Important note about integration

The SDK validates the audio recoriding prior to send it to the das-Peak service on the cloud. Thus, the expected behaviour is that both ends agree, either that the audio recording is valid or it is not valid.

But, although this is true in a general sense, there may be a few cases where both ends, the SDK and the cloud, disagree. This effect is due to slight algorithmic and precision differences.

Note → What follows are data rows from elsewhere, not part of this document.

(* ===== verification/Kmalloc.v ===== *)
(** * kernel/malloc.c: the kernel's static allocator

    The kernel has a second allocator, of which userinit gets the Shrimpy
    structure: free is the one of umalloc.c, allocation cuts pieces off a
    static array and never takes them back, and malloc walks a list of three
    headers made on the first call. The headers claim sizes of 512, 1028 and
    2048 units but only the sixteen bytes of each header were set aside. *)

From stdpp Require Import base gmap list strings.
From Stdlib Require Import ZArith Lia.
From S2P Require Import Prelude Mem Umalloc.

Definition ALLOC : Z := 10096.

(** memory_index and the pointer node; the rest of the state is the memory and
    freep of [ust]. *)
Record kmst : Type := Kmst { memory_index : Z; nodep : Z }.

#[export] Instance kmst_inhabited : Inhabited kmst := populate (Kmst 0 0).

Section kmalloc.
Context (memory : Z).   (* &memory[0] *)

Abbreviation KM := (M (ust (K := kmst))).

Definition set_node (p : Z) : KM unit :=
  modify (fun s => Ust (umem s) (freep s) (Kmst (memory_index (ukern s)) p)).

(** Accesses through a pointer: the null page of the kernel is not mapped. *)
Definition check (p : Z) : KM unit := if p =? 0 then fault "null pointer" else ret tt.
Definition ldp (p off : Z) : KM Z := check p ;; gets (fun s => load64 (umem s) (p + off)).
Definition stp (p off v : Z) : KM unit :=
  check p ;; modify (fun s => Ust (store64 (umem s) (p + off) v) (freep s) (ukern s)).
Definition ldsize (p : Z) : KM Z := check p ;; rdsize p.
Definition stsize (p v : Z) : KM unit := check p ;; set_hsize p v.

(** node->head, node->next, node->tail *)
Definition node_head : KM Z := let* s := get in ldp (nodep (ukern s)) 0.
Definition node_next : KM Z := let* s := get in ldp (nodep (ukern s)) 8.
Definition node_tail : KM Z := let* s := get in ldp (nodep (ukern s)) 16.

(** The message of the failure is left out. *)
Definition allocation (size : Z) : KM Z := fun s =>
  let k := ukern s in
  if ALLOC <? u64 (memory_index k + size) then Ok 0 s
  else Ok (memory + memory_index k)
          (Ust (umem s) (freep s) (Kmst (u32 (memory_index k + size)) (nodep k))).

Definition morecore (fuel : nat) (nu : Z) : KM Z :=
  let nu := if nu <? 4096 then 4096 else nu in
  let* p := allocation (u64 (nu * HDR)) in
  if p =? u64 (-1) then ret 0
  else
    stsize p (u32 nu) ;;
    free fuel (hadd p 1) ;;
    gets freep.

Definition init_node : KM unit :=
  let* n := allocation 24 in
  set_node n ;;
  let* h := allocation HDR in stp n 0 h ;; let* h := node_head in stsize h 512 ;;
  let* x := allocation HDR in stp n 8 x ;; let* x := node_next in stsize x 1028 ;;
  let* t := allocation HDR in stp n 16 t ;; let* t := node_tail in stsize t 2048 ;;
  let* h := node_head in let* x := node_next in stp h 0 x ;;
  let* x := node_next in let* t := node_tail in stp x 0 t ;;
  let* t := node_tail in stp t 0 0.

(** The body of the loop of malloc: a block, or None to go on. *)
Definition malloc_step (nunits : Z) : KM (option Z) :=
  let* h := node_head in let* hs := ldsize h in
  let* x := node_next in let* xs := ldsize x in
  (if (xs <? hs) && (nunits <=? hs) then stsize h (u32 (hs - nunits)) ;; set_freep h else ret tt) ;;
  let* hs := ldsize h in let* xs := ldsize x in
  if (hs <? xs) && (nunits <=? xs) then
    stsize x (u32 (xs - nunits)) ;; set_freep x ;; ret (Some (hadd x 1))
  else if (hs =? nunits) && (xs =? nunits) then
    stsize h (u32 (hs - nunits)) ;;
    let* xs := ldsize x in
    stsize x (u32 (xs - nunits)) ;; set_freep h ;; ret (Some (hadd h 1))
  else ret None.

Fixpoint malloc_search (fuel ffuel : nat) (nunits : Z) : KM Z :=
  match fuel with
  | O => halt NoFuel
  | S fuel =>
      let* h := node_head in
      let* n := ldp h 0 in
      if n =? 0 then
        let* t := node_tail in
        set_freep t ;;
        let* p := morecore ffuel nunits in
        let* t := node_tail in
        stp t 0 p ;;
        let* t := node_tail in
        ret (hadd t 1)
      else
        let* r := malloc_step nunits in
        match r with
        | Some p => ret p
        | None =>
            let* s := get in
            let* h := node_head in
            let* n := ldp h 0 in
            stp (nodep (ukern s)) 0 n ;;
            malloc_search fuel ffuel nunits
        end
  end.

Definition kmalloc_units (nbytes : Z) : Z := u64 (u64 (nbytes + HDR - 1) / HDR + 1).

Definition malloc (fuel : nat) (nbytes : Z) : KM Z :=
  let* s := get in
  (if nodep (ukern s) =? 0 then init_node else ret tt) ;;
  malloc_search fuel fuel (kmalloc_units nbytes).

(** ** Lemmas *)

(** The three headers; [hs] and [xs] are what the first two claim. *)
Record laid_out (s : ust (K := kmst)) (xs : Z) : Prop := {
  lo_node : nodep (ukern s) = memory;
  lo_head : load64 (umem s) memory = memory + 24;
  lo_next : load64 (umem s) (memory + 8) = memory + 40;
  lo_tail : load64 (umem s) (memory + 16) = memory + 56;
  lo_hptr : hptr (umem s) (memory + 24) = memory + 40;
  lo_hsize : hsize (umem s) (memory + 24) = 512;
  lo_xptr : hptr (umem s) (memory + 40) = memory + 56;
  lo_xsize : hsize (umem s) (memory + 40) = xs;
}.

Context (Hmem : 0 < memory /\ memory + ALLOC < 2 ^ 63).

Lemma load64_store32_out m a b v : b + 8 <= a \/ a + 4 <= b -> load64 (store32 m a v) b = load64 m b.
Proof. intros. apply load_le_store_le_out. lia. Qed.
Lemma load32_store64_out m a b v : b + 4 <= a \/ a + 8 <= b -> load32 (store64 m a v) b = load32 m b.
Proof. intros. apply load_le_store_le_out. lia. Qed.
Lemma load32_store32_out m a b v : b + 4 <= a \/ a + 4 <= b -> load32 (store32 m a v) b = load32 m b.
Proof. intros. apply load_le_store_le_out. lia. Qed.
Lemma load32_store32_eq m a v : load32 (store32 m a v) a = u32 v.
Proof. unfold load32, store32. by rewrite load_le_store_le_eq. Qed.

(** Loads after stores at known distances. *)
Ltac memsimp := repeat first
  [ rewrite load64_store64_eq | rewrite load32_store32_eq
  | rewrite load64_store64_out by lia | rewrite load64_store32_out by lia
  | rewrite load32_store64_out by lia | rewrite load32_store32_out by lia ].

Lemma check_ok p (s : ust (K := kmst)) : 0 < p -> check p s = Ok tt s.
Proof. intros. unfold check. destruct (Z.eqb_spec p 0); [lia | done]. Qed.
Lemma ldp_ok p off s : 0 < p -> ldp p off s = Ok (load64 (umem s) (p + off)) s.
Proof. intros. unfold ldp. by rewrite (bind_run _ _ _ _ _ (check_ok p s ltac:(done))). Qed.
Lemma stp_ok p off v s : 0 < p -> stp p off v s = Ok tt (Ust (store64 (umem s) (p + off) v) (freep s) (ukern s)).
Proof. intros. unfold stp. by rewrite (bind_run _ _ _ _ _ (check_ok p s ltac:(done))). Qed.
Lemma ldsize_ok p s : 0 < p -> ldsize p s = Ok (hsize (umem s) p) s.
Proof. intros. unfold ldsize. by rewrite (bind_run _ _ _ _ _ (check_ok p s ltac:(done))). Qed.
Lemma stsize_ok p v s : 0 < p -> stsize p v s = Ok tt (Ust (store32 (umem s) (p + 8) v) (freep s) (ukern s)).
Proof. intros. unfold stsize. by rewrite (bind_run _ _ _ _ _ (check_ok p s ltac:(done))). Qed.

Lemma node_ptr_ok off (s : ust (K := kmst)) : nodep (ukern s) = memory ->
  (let* s := get in ldp (nodep (ukern s)) off) s = Ok (load64 (umem s) (memory + off)) s.
Proof. intros E. rewrite (bind_run get _ s s s eq_refl), E. apply ldp_ok. lia. Qed.

Lemma allocation_ok n (s : ust (K := kmst)) : 0 <= n -> 0 <= memory_index (ukern s) -> memory_index (ukern s) + n <= ALLOC ->
  allocation n s = Ok (memory + memory_index (ukern s)) (Ust (umem s) (freep s) (Kmst (memory_index (ukern s) + n) (nodep (ukern s)))).
Proof.
  intros. unfold allocation, ALLOC in *. rewrite u64_id, u32_id by lia.
  destruct (Z.ltb_spec 10096 (memory_index (ukern s) + n)); [lia | done].
Qed.
Ltac zlit := repeat match goal with
  | |- context [ (?a + ?b)%Z ] =>
      let c := eval vm_compute in (a + b) in
      lazymatch c with Z0 => idtac | Zpos _ => idtac | Zneg _ => idtac end;
      progress change (a + b) with c
  end.
Ltac kstep :=
  first [ erewrite bind_run by (apply ldp_ok; lia) | erewrite bind_run by (apply stp_ok; lia)
        | erewrite bind_run by (apply ldsize_ok; lia) | erewrite bind_run by (apply stsize_ok; lia)
        | erewrite bind_run by (apply node_ptr_ok; done)
        | erewrite bind_run by (apply allocation_ok; cbn [ukern memory_index]; unfold ALLOC, HDR; lia)
        | erewrite bind_run by reflexivity ];
  cbn [umem freep ukern nodep memory_index]; unfold hptr, hsize, HDR;
  zlit; rewrite ?Z.add_0_r, <- ?(Z.add_assoc memory); zlit; memsimp;
  rewrite ?(u64_id (memory + _)), ?(u64_id memory) by (unfold ALLOC in *; lia).

(** The first call: the tail follows the next header at once and ends the list. *)
Lemma init_node_ok s : nodep (ukern s) = 0 -> memory_index (ukern s) = 0 ->
  exists m', init_node s = Ok tt (Ust m' (freep s) (Kmst 72 memory)) /\
    laid_out (Ust m' (freep s) (Kmst 72 memory)) 1028 /\ hptr m' (memory + 56) = 0 /\ hsize m' (memory + 56) = 2048.
Proof.
  intros Hn Hi. destruct s as [m fp [ix nd]]. cbn [ukern nodep memory_index umem freep] in *. subst ix nd.
  unfold init_node, node_head, node_next, node_tail. repeat kstep.
  eexists. split; [rewrite stp_ok by lia; cbn [umem freep ukern]; rewrite Z.add_0_r; reflexivity|]. split_and!; [split| |]; cbn [umem ukern nodep]; unfold hptr, hsize;
    rewrite <- ?(Z.add_assoc memory); zlit; memsimp; rewrite ?(u64_id (memory + _)) by (unfold ALLOC in *; lia); done.
Qed.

The following practices are recommended:

  • Das-Peak service always has the final word. It could be different from SDK's validation.
  • To avoid discrepances between those systems, it is recomended to configure the SDK a little more restrictive than the cloud service. The default values of the VoiceRecorder guarantees that behaviour: 5 seconds of voice / 5 dB of signal-to-noise ratio.